Given Monte Carlo draws from the surrogate posterior, apply sampling importance reweighting (SIR) to correct for the true model likelihood.
Arguments
- fit
a fitted model object that includes
coefficients
the posterior mean of the regression coefficientspost_theta
:nsave x p
samples from the posterior distribution of the regression coefficientspost_ypred
:nsave x n_test
samples from the posterior predictive distribution at test pointsX_test
post_g
:nsave
posterior samples of the transformation evaluated at the uniquey
valuesmodel
: the model fit (sblm
orsbsm
)
- sir_frac
fraction of draws to sample for SIR
- nsims_prior
number of draws from the prior
- verbose
logical; if TRUE, print time remaining
Details
The Monte Carlo sampling for sblm
and
sbsm
uses a surrogate likelihood for posterior inference,
which enables much faster and easier computing. SIR provides a correction for
the actual (specified) likelihood. However, this correction
step is quite slow and typically does not produce any noticeable
discrepancies, even for small sample sizes.
Note
SIR sampling is done WITHOUT replacement, so sir_frac
is typically between 0.1 and 0.5. The nsims_priors
draws
are used to approximate a prior expectation, but larger values
can significantly slow down this function.
Examples
# \donttest{
# Simulate some data:
dat = simulate_tlm(n = 50, p = 5, g_type = 'step')

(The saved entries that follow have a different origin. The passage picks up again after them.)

(* ===== verification/LmCallbacks.v ===== *)
(** * Liquidity mining: callbacks

    [pallets/liquidity-mining/src/callback.rs], the side of the liquidity-mining
    pallet that the OCEX pallet calls ([LiquidityMiningCrowdSourcePallet]), with
    the helpers of [pallets/liquidity-mining/src/lib.rs] it shares with the
    dispatchables. *)

From S2P Require Import Prelude Decimal Assets Bank Types Orders Chain.

Section callbacks.
Context {D : Decimal} {C : Crypto} {A : Authority} {CU : Currencies}.

(** [d.saturating_mul(Decimal::from(UNIT_BALANCE)).to_u128().ok_or(ConversionError)?] *)
Definition lm_convert (d : dec) : Call Z := ok_or (dec_to_raw d) (LmErr ConversionError).

(** [Pallet::transfer_asset]; the product is the panicking [mul_assign]. *)
Definition lm_transfer_asset (payer payee : AccountId) (amount : dec) (asset : AssetId) :
    Call unit :=
  unit ← lift (unwrap (from_u128 UNIT_BALANCE));
  scaled ← lift (unwrap (op_mul amount unit));
  raw ← ok_or (to_u128 scaled) (LmErr ConversionError);
  bank_call (bank_transfer asset payer payee raw Preserve).

Definition new_epoch (epoch : Z) : Call unit :=
  blk ← current_block;
  upd_lm (λ l, l <| ActiveLMPEpoch := epoch |> <| SnapshotFlag := Some blk |>).

(** The pool a derived account belongs to, looked up in the given market. *)
Definition resolve_pool (market : TradingPair) (pool : AccountId) :
    Call (AccountId * MarketMakerConfig) :=
  l ← get_lm id;
  '(_, market_maker) ← ok_or (PoolIdIndex l !! pool) (LmErr UnknownPool);
  config ← ok_or (Pools l !! (market, market_maker)) (LmErr UnknownPool);
  mret (market_maker, config).

Definition add_liquidity_success (market : TradingPair) (pool lp : AccountId)
    (shared_issued price total_inventory_in_quote : dec) : Call unit :=
  '(_, pool_config) ← resolve_pool market pool;
  new_shared_issued ← lm_convert shared_issued;
  _ ← lm_convert price;
  _ ← lm_convert total_inventory_in_quote;
  bank_call (bank_mint (Asset (share_id pool_config)) lp new_shared_issued) ;;
  epoch ← get_lm ActiveLMPEpoch;
  blk ← current_block;
  upd_lm (λ l, l <| AddLiquidityRecords ::=
    partial_alter (λ o, Some (default [] o ++ [(blk, new_shared_issued)]))
      (epoch, (pool_id pool_config, lp)) |>).

Definition remove_liquidity_success (market : TradingPair) (pool lp : AccountId)
    (base_free quote_free : dec) : Call unit :=
  lm_transfer_asset pool lp base_free (base market) ;;
  lm_transfer_asset pool lp quote_free (quote market).

Definition remove_liquidity_failed (market : TradingPair) (pool lp : AccountId)
    (burn_frac total_shares base_free quote_free base_required quote_required : dec) : Call unit :=
  let shares_burned := saturating_mul total_shares burn_frac in
  _ ← lm_convert burn_frac;
  shares_burned ← lm_convert shares_burned;
  '(_, pool_config) ← resolve_pool market pool;
  bank_call (bank_mint (Asset (share_id pool_config)) lp shares_burned) ;;
  _ ← lm_convert base_free;
  _ ← lm_convert quote_free;
  _ ← lm_convert base_required;
  _ ← lm_convert quote_required;
  mret tt.

Definition pool_force_close_success (market : TradingPair) (pool : AccountId)
    (base_freed quote_freed : dec) : Call unit :=
  '(market_maker, pool_config) ← resolve_pool market pool;
  upd_lm (λ l, l <| Pools ::=
    <[(market, market_maker) := pool_config <| force_closed := true |>]> |>) ;;
  _ ← lm_convert base_freed;
  _ ← lm_convert quote_freed;
  mret tt.

Definition lm_stop_accepting_lmp_withdrawals (epoch : Z) : Call unit :=
  upd_lm (λ l, l <| WithdrawingEpoch := epoch |>).

Definition is_valid_pool_id (l : LmStorage) (pool : AccountId) : bool :=
  bool_decide (is_Some (PoolIdIndex l !! pool)).
End callbacks.
Lemma check_signatures_ok authorities payload seen sigs :
  check_signatures authorities payload seen sigs = Ok tt ↔
  NoDup sigs.*1 ∧ (∀ i, i ∈ sigs.*1 → i ∉ seen) ∧ valid_signatures authorities payload sigs.
Proof.
  unfold valid_signatures. revert seen.
  induction sigs as [|[i s] sigs IH]; intros seen; cbn [check_signatures fmap list_fmap fst].
  - split; [|done]. intros _. split; [constructor|]. split; [|constructor].
    intros i Hi. by apply elem_of_nil in Hi.
  - rewrite NoDup_cons, Forall_cons.
    case_bool_decide as Hseen.
    { split; [done|]. intros (_ & Hs & _). destruct (Hs i); [left|done]. }
    destruct (authorities !! Z.to_nat i) as [a|] eqn:Ha.
    2: { split; [done|]. intros (_ & _ & (a & ? & _) & _). congruence. }
    destruct (auth_verify a payload s) eqn:Hv.
    2: { split; [done|]. intros (_ & _ & (a' & ? & ?) & _). congruence. }
    rewrite IH. split.
    + intros (Hnd & Hs & Hall). split_and!; try done; [| |by exists a].
      * intros Hi. apply (Hs i Hi). set_solver.
      * intros j Hj. apply elem_of_cons in Hj as [->|Hj]; [done|]. specialize (Hs j Hj). set_solver.
    + intros ((Hi & Hnd) & Hs & _ & Hall). split_and!; try done.
      intros j Hj. assert (j ∉ seen) by (apply Hs; by right).
      assert (j ≠ i) by congruence. set_solver.
Qed.

(** The authorities of the active set. *)
Definition active_authorities o : list AuthorityId :=
  validators (default default_validator_set (Authorities o !! ValidatorSetId o)).

Lemma validate_snapshot_iff' o summary sigs :
  validate_snapshot o summary sigs = Ok tt ↔
    snapshot_id summary = sat_add 64 (SnapshotNonce o) 1
    ∧ wrap 32 (Z.of_nat (length (withdrawals summary))) ≤ OBWithdrawalLimit
    ∧ validator_set_id summary = ValidatorSetId o
    ∧ active_authorities o ≠ []
    ∧ required_signatures (active_authorities o) ≤ Z.of_nat (length sigs)
    ∧ NoDup sigs.*1
    ∧ valid_signatures (active_authorities o) (enc_summary summary) sigs.
Proof.
  unfold validate_snapshot. fold (active_authorities o).
  destruct (Z.eqb_spec (sat_add 64 (SnapshotNonce o) 1) (snapshot_id summary)); cbn [negb];
    [|split; [done|intros (? & _); congruence]].
  destruct (Z.ltb_spec OBWithdrawalLimit (wrap 32 (Z.of_nat (length (withdrawals summary)))));
    [split; [done|lia]|].
  destruct (Z.eqb_spec (validator_set_id summary) (ValidatorSetId o)); cbn [negb];
    [|split; [done|intros (_ & _ & ? & _); congruence]].
  destruct (active_authorities o) as [|a l] eqn:Hauth; cbn [is_nil];
    [split; [done|intros (_ & _ & _ & ? & _); congruence]|]. rewrite <- Hauth.
  destruct (Z.ltb_spec (Z.of_nat (length sigs)) (required_signatures (active_authorities o)));
    [split; [done|lia]|].
  rewrite check_signatures_ok. split.
  - intros (? & _ & ?). split_and!; try done; congruence.
  - intros (_ & _ & _ & _ & _ & ? & ?). split_and!; try done.
Qed.

(** C4: a snapshot is accepted if and only if it carries the next nonce, respects
    the withdrawal limit, names the active validator set, that set is not empty,
    and it brings at least the required number of signatures, all valid over the
    summary and all by different authorities of that set. *)
Theorem validate_snapshot_iff o summary sigs :
  validate_snapshot o summary sigs = Ok tt ↔
    snapshot_id summary = sat_add 64 (SnapshotNonce o) 1
    ∧ wrap 32 (Z.of_nat (length (withdrawals summary))) ≤ OBWithdrawalLimit
    ∧ validator_set_id summary = ValidatorSetId o
    ∧ active_authorities o ≠ []
    ∧ required_signatures (active_authorities o) ≤ Z.of_nat (length sigs)
    ∧ NoDup sigs.*1
    ∧ valid_signatures (active_authorities o) (enc_summary summary) sigs.
Proof. apply validate_snapshot_iff'. Qed.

y = dat$y; X = dat$X # training data
y_test = dat$y_test; X_test = dat$X_test # testing data
hist(y, breaks = 10) # marginal distribution
# Fit the semiparametric Bayesian linear model:
fit = sblm(y = y, X = X, X_test = X_test)
#> [1] "2 seconds remaining"
#> [1] "2 seconds remaining"
#> [1] "1 seconds remaining"
#> [1] "Total time: 3 seconds"
names(fit) # what is returned
#> [1] "coefficients" "fitted.values" "post_theta" "post_ypred"
#> [5] "post_g" "model" "y" "X"
#> [9] "X_test" "psi" "approx_g" "sigma_epsilon"
# Update with SIR:
fit_sir = sir_adjust(fit)
#> [1] "26 seconds remaining"
#> [1] "23 seconds remaining"
#> [1] "20 seconds remaining"
#> [1] "17 seconds remaining"
#> [1] "14 seconds remaining"
#> [1] "11 seconds remaining"
#> [1] "9 seconds remaining"
#> [1] "6 seconds remaining"
#> [1] "3 seconds remaining"
#> [1] "0 seconds remaining"
#> [1] "Total time: 28 seconds"
# Prediction: unadjusted vs. adjusted?
# Point estimates:
y_hat = fitted(fit)
y_hat_sir = fitted(fit_sir)
cor(y_hat, y_hat_sir) # similar
#> [1] 1
# Interval estimates:
pi_y = t(apply(fit$post_ypred, 2, quantile, c(0.05, .95))) # 90% PI
pi_y_sir = t(apply(fit_sir$post_ypred, 2, quantile, c(0.05, .95))) # 90% PI
# PI overlap (%):
overlaps = 100*sapply(1:length(y_test), function(i){
# innermost part
(min(pi_y[i,2], pi_y_sir[i,2]) - max(pi_y[i,1], pi_y_sir[i,1]))/
# outermost part
(max(pi_y[i,2], pi_y_sir[i,2]) - min(pi_y[i,1], pi_y_sir[i,1]))
})
summary(overlaps) # mostly close to 100%
#> Min. 1st Qu. Median Mean 3rd Qu. Max. NA's
#> 14.42 91.73 97.08 93.04 99.64 100.00 1
# Coverage of PIs on testing data (should be ~ 90%)
mean((pi_y[,1] <= y_test)*(pi_y[,2] >= y_test)) # unadjusted
#> [1] 0.875
mean((pi_y_sir[,1] <= y_test)*(pi_y_sir[,2] >= y_test)) # adjusted
#> [1] 0.886
# Plot together with testing data:
plot(y_test, y_test, type='n', ylim = range(pi_y, pi_y_sir, y_test),
xlab = 'y_test', ylab = 'y_hat', main = paste('Prediction intervals: testing data'))
abline(0,1) # reference line
suppressWarnings(
arrows(y_test, pi_y[,1], y_test, pi_y[,2],
length=0.15, angle=90, code=3, col='gray', lwd=2)
) # plot the PIs (unadjusted)
suppressWarnings(
arrows(y_test, pi_y_sir[,1], y_test, pi_y_sir[,2],
length=0.15, angle=90, code=3, col='darkgray', lwd=2)
) # plot the PIs (adjusted)
lines(y_test, y_hat, type='p', pch=2) # plot the means (unadjusted)
lines(y_test, y_hat_sir, type='p', pch=3) # plot the means (adjusted)
# }